(** * Retry helpers of the Saros SDK examples

    A shallow embedding of the retrying submitters and the small arithmetic
    helpers of the example scripts and of the troubleshooting guide:

    - [executeSwapWithRetry]      (examples/basic-swap.ts, class AdvancedSwapExample)
    - [calculatePositionParams]   (examples/basic-swap.ts, class DLMMPositionManager)
    - [sendAndConfirmWithRetry]   (troubleshooting guide, "Transaction Fails Silently")
    - [calculateDynamicSlippage]  (troubleshooting guide, "Slippage Exceeded")
    - [swapWithRetry]             (troubleshooting guide, "Slippage Exceeded")

    Modelling conventions.

    - An [async] function is a function whose result is the settlement of its
      promise, [Resolved v] or [Rejected e], together with the chronological
      list of effects it performed (console lines, calls into the SDK, timer
      delays).  [await] on a rejected promise is a [throw]; [try]/[catch] is a
      match on the settlement.
    - The SDK and the network are not part of the repository.  A call into
      them is answered by an oracle: a function from the number of calls
      already made during this run, and the arguments of the call, to the
      settlement of the call.  Quantifying over the oracle quantifies over
      every sequence of outcomes.
    - JavaScript numbers that count things (attempts, basis points, bin ids,
      milliseconds) are integers of [Z]; the percentages of the guide, which
      are fractional, are exact rationals of [Q], so that rounding of doubles
      is left out.
    - Console lines are kept as structured values, one constructor per
      [console.log] of the source.
    - A default argument ([maxRetries = 3]) is the argument its caller
      leaves out; the functions below take the argument itself. *)

From Stdlib Require Import ZArith QArith Qminmax List String DecimalString Bool Lia Lqa.
From Stdlib Require Import Qabs Sorted Permutation.
From Equations Require Import Equations.
Import ListNotations.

━━━

→ **Exercise objective**
Your answer should be a single number: how many lines of the material contain "class".

→ **Task answer**
2